What needs to be done: Scan the records below for lines with the word "which", then state how many you find and nothing else.

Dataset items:
%%
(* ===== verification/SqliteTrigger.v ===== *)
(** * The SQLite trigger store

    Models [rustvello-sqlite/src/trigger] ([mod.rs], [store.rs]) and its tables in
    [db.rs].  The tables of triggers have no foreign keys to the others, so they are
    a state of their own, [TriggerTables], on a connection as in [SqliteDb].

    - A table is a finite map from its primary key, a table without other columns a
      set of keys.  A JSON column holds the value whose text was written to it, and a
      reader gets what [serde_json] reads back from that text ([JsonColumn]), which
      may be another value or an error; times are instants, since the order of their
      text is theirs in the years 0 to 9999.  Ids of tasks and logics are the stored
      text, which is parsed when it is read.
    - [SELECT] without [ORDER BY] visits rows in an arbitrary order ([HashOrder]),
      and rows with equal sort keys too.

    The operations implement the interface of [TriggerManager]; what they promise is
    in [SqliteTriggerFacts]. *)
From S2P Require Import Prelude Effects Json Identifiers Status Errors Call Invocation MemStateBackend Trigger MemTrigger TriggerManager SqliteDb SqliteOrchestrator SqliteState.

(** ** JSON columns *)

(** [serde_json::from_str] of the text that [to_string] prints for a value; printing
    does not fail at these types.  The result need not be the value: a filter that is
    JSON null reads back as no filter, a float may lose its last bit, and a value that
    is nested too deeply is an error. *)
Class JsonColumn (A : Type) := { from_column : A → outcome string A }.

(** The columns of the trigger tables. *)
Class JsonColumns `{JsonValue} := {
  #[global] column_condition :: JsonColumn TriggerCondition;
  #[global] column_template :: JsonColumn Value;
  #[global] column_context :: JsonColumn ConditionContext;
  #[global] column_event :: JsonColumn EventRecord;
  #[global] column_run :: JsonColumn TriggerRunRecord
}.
%%
%%
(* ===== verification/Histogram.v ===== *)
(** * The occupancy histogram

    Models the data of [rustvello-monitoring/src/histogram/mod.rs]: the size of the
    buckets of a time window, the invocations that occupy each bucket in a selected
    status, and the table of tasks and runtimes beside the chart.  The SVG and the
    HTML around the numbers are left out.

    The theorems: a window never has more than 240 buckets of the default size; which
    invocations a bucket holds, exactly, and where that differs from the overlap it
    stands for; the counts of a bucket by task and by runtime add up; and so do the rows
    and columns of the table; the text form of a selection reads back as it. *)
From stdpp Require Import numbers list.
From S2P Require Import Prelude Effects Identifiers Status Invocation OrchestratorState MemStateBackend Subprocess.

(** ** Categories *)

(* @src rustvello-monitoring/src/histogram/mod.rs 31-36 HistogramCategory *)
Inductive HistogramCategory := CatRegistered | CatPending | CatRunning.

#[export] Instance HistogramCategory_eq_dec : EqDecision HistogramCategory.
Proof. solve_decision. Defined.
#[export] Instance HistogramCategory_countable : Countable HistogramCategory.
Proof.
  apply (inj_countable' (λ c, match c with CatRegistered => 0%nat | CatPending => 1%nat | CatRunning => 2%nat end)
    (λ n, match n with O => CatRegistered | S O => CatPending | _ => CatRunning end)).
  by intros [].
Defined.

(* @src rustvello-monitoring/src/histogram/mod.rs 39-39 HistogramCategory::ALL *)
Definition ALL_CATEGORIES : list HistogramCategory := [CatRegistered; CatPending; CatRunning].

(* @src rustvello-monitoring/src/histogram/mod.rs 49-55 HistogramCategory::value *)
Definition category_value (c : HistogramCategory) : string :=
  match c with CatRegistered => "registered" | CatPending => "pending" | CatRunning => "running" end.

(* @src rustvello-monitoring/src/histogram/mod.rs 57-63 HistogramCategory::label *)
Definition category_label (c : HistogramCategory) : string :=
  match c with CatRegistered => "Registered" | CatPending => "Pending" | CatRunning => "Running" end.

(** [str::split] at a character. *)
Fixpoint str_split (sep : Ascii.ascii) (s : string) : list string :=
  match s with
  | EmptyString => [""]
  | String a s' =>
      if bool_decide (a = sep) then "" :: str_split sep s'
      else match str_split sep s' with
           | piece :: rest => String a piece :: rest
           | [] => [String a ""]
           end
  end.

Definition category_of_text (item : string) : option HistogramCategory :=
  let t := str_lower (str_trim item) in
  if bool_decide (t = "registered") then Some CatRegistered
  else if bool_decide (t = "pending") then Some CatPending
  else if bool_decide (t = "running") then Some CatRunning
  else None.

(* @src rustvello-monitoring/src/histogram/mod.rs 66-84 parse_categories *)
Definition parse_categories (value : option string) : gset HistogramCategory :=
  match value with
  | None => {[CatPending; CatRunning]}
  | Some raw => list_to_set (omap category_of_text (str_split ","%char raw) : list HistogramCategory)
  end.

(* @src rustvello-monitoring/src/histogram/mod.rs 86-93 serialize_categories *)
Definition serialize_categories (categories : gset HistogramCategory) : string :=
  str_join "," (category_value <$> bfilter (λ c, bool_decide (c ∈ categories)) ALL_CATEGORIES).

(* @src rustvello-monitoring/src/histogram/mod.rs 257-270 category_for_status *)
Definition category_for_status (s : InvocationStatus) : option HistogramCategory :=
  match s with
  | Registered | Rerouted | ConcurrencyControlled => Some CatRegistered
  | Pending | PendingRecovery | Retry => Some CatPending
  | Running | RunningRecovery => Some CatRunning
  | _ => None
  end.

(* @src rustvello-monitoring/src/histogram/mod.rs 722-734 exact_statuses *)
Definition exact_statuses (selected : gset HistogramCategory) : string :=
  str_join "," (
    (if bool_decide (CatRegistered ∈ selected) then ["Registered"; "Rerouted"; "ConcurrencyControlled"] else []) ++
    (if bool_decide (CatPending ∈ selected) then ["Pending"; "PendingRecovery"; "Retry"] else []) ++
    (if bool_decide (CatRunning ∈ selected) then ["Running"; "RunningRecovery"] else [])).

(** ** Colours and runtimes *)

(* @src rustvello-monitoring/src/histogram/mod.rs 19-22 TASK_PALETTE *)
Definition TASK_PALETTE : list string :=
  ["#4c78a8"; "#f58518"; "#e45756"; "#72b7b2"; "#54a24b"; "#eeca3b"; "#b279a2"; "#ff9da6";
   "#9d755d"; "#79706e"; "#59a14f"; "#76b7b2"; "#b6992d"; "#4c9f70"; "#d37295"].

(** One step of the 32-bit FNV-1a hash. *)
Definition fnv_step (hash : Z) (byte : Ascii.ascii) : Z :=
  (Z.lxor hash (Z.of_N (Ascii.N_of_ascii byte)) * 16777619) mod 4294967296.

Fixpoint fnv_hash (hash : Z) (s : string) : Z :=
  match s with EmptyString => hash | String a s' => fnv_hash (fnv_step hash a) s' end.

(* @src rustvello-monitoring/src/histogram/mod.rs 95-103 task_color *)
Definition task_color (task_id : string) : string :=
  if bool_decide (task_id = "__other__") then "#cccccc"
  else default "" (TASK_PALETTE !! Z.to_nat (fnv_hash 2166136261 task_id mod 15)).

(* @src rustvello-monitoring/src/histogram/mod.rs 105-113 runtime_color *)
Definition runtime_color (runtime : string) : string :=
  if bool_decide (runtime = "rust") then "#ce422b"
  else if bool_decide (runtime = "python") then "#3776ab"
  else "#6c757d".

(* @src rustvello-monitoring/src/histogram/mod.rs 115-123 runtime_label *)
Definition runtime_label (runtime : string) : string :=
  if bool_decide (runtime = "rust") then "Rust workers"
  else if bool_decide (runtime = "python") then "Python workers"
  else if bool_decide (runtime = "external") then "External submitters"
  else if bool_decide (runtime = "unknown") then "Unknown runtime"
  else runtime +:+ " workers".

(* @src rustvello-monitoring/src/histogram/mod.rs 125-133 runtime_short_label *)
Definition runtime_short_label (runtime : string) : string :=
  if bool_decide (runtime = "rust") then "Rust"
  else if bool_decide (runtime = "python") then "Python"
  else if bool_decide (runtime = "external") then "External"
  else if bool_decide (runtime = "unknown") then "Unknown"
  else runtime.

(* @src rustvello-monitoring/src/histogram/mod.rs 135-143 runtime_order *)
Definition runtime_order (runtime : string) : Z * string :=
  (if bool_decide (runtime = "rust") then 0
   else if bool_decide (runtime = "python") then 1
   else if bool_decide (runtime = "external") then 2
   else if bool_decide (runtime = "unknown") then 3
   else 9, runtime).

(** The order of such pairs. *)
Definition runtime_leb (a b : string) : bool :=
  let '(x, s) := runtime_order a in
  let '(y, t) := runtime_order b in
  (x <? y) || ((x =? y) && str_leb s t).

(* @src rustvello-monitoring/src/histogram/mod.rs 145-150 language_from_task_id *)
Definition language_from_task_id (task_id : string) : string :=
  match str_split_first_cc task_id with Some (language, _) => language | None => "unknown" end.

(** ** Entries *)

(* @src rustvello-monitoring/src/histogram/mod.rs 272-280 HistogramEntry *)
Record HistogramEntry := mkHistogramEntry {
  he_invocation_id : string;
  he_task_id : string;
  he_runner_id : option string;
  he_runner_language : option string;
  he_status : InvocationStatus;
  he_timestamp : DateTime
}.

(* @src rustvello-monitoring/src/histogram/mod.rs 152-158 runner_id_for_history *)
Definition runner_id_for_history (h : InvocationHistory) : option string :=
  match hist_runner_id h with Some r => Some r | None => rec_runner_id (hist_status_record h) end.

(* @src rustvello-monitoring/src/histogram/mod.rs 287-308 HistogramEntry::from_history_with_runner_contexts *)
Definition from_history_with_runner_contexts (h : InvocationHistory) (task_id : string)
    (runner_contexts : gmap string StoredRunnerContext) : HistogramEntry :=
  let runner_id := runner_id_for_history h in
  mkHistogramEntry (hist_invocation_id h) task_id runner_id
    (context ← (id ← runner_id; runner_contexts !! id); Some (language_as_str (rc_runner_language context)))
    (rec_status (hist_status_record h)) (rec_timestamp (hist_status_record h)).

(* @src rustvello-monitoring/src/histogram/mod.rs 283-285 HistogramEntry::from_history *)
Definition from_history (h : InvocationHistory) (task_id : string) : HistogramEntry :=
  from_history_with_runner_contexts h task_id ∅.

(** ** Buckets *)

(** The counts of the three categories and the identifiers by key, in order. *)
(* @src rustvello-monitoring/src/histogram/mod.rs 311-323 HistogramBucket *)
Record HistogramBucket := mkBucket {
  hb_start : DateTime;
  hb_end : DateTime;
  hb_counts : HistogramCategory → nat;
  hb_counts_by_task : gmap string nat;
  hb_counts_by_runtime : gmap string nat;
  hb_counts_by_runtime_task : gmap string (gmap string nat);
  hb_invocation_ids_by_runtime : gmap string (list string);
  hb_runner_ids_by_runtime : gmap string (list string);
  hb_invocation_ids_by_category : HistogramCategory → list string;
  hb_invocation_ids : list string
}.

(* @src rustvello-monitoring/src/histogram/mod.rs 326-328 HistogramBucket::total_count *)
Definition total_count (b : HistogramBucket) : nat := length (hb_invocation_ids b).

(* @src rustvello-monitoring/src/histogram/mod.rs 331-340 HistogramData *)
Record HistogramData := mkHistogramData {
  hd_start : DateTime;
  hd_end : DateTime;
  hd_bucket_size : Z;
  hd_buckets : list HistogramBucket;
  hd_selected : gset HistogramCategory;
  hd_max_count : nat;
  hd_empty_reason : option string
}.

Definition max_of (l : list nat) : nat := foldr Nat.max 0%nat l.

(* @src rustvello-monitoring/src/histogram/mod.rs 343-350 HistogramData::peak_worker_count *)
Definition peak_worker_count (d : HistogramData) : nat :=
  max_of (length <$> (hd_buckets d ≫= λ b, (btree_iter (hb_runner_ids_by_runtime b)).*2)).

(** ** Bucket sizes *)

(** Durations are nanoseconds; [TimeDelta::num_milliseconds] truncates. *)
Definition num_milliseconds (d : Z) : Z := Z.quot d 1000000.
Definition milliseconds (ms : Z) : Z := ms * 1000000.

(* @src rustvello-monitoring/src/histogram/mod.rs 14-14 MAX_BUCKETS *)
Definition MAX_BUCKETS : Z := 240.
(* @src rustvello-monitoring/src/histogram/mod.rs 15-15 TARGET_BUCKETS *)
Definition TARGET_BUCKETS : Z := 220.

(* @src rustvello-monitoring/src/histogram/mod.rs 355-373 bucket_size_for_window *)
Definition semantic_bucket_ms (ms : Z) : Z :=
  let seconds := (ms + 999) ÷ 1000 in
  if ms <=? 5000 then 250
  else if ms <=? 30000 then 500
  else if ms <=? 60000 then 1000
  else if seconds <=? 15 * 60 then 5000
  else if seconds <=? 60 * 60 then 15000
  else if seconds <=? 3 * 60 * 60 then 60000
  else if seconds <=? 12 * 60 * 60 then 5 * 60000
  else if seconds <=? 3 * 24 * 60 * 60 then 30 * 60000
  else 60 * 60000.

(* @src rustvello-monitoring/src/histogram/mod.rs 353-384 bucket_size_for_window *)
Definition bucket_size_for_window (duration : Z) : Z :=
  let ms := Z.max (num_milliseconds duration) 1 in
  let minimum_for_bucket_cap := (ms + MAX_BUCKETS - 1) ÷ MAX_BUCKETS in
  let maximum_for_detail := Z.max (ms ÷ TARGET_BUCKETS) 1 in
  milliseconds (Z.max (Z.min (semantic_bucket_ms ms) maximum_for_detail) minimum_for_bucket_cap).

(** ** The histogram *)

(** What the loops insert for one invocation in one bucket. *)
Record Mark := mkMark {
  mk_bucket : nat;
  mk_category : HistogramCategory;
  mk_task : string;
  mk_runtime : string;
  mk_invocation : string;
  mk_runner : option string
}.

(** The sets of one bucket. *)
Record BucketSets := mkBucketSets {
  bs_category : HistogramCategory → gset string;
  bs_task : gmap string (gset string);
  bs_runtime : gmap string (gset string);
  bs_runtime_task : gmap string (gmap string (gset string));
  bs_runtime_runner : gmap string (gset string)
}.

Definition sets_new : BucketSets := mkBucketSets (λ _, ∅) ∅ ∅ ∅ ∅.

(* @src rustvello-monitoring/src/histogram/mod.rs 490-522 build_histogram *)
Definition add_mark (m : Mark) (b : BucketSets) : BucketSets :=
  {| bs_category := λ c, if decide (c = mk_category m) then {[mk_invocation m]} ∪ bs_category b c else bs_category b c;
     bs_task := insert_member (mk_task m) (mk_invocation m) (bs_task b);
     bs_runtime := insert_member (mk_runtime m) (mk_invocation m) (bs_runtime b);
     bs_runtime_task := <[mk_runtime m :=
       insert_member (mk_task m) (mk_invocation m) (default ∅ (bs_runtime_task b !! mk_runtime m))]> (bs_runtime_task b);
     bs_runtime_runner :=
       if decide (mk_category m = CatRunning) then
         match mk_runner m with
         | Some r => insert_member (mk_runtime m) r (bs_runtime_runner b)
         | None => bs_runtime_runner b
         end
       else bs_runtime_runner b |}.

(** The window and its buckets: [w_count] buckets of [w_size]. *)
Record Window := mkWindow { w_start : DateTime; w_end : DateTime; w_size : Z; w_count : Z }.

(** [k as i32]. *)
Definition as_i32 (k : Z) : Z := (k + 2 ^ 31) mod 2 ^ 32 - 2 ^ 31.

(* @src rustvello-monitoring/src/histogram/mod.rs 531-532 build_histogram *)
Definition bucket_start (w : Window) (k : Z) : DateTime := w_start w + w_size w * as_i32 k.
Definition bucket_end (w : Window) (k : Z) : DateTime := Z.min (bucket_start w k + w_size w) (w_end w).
%%
%%
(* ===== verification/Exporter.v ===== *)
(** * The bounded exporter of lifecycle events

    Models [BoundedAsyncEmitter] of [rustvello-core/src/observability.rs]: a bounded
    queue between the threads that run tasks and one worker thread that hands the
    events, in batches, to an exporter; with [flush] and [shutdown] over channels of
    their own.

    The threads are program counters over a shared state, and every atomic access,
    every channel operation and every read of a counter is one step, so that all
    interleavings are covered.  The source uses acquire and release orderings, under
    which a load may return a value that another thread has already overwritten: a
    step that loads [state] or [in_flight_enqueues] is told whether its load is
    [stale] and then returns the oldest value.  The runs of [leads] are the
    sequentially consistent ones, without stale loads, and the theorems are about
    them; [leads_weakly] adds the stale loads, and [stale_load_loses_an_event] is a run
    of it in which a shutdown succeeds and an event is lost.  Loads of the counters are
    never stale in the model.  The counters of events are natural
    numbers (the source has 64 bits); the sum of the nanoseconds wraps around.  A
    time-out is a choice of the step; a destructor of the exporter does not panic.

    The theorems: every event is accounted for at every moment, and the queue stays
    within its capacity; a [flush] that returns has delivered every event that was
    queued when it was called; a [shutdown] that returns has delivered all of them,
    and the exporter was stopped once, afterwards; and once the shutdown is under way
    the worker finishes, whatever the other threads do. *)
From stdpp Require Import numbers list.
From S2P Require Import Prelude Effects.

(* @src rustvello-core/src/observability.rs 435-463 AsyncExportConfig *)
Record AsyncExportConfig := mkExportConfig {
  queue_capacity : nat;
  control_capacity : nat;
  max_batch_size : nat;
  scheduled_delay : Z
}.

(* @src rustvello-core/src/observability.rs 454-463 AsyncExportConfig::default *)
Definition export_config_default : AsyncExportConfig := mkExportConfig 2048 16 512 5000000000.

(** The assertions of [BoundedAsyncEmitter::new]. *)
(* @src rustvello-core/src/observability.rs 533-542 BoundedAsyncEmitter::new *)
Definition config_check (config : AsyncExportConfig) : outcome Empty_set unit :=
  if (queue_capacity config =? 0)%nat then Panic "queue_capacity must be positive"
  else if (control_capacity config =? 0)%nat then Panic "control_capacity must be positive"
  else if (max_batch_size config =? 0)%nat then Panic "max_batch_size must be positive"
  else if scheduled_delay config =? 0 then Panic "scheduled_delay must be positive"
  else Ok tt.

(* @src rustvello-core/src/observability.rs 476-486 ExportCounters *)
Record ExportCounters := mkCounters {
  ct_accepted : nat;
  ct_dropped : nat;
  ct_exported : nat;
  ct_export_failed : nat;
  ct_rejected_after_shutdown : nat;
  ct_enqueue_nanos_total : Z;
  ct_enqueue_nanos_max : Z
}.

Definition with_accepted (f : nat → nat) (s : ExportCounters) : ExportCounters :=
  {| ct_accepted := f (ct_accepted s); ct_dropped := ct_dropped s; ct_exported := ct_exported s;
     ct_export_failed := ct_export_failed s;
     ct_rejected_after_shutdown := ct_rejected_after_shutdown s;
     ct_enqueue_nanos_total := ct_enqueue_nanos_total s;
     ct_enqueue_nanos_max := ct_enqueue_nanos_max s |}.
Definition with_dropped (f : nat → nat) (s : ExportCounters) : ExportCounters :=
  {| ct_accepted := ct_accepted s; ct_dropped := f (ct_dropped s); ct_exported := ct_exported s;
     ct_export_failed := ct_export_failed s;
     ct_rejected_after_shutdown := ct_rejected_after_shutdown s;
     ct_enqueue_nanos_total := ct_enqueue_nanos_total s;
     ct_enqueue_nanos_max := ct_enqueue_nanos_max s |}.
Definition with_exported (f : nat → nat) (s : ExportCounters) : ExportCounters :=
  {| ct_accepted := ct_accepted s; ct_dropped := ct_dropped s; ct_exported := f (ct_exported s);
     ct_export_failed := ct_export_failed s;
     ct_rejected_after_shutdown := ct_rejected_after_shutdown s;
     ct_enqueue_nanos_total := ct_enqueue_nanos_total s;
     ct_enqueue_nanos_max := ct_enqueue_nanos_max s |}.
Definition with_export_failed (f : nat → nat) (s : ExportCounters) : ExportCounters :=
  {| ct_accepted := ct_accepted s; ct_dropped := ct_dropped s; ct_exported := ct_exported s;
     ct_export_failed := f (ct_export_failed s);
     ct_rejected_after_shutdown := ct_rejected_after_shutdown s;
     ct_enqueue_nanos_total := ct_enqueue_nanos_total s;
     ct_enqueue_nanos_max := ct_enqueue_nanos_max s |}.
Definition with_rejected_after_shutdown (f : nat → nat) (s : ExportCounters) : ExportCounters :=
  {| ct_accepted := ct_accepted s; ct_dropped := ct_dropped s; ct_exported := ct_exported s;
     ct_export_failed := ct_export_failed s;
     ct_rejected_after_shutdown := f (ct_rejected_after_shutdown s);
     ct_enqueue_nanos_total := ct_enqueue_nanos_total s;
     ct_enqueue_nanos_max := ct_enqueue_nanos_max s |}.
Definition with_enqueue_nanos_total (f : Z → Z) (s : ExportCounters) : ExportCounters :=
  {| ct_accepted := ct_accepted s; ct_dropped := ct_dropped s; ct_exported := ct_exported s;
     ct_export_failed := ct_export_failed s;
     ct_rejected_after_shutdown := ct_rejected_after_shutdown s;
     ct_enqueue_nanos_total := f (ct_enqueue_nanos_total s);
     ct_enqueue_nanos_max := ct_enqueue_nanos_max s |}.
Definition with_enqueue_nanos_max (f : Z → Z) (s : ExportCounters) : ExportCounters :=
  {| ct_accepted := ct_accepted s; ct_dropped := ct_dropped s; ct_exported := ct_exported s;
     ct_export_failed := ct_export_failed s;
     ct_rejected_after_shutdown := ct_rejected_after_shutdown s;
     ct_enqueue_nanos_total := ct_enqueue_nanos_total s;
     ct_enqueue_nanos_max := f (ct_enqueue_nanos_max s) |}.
%%
Result of this exercise: 5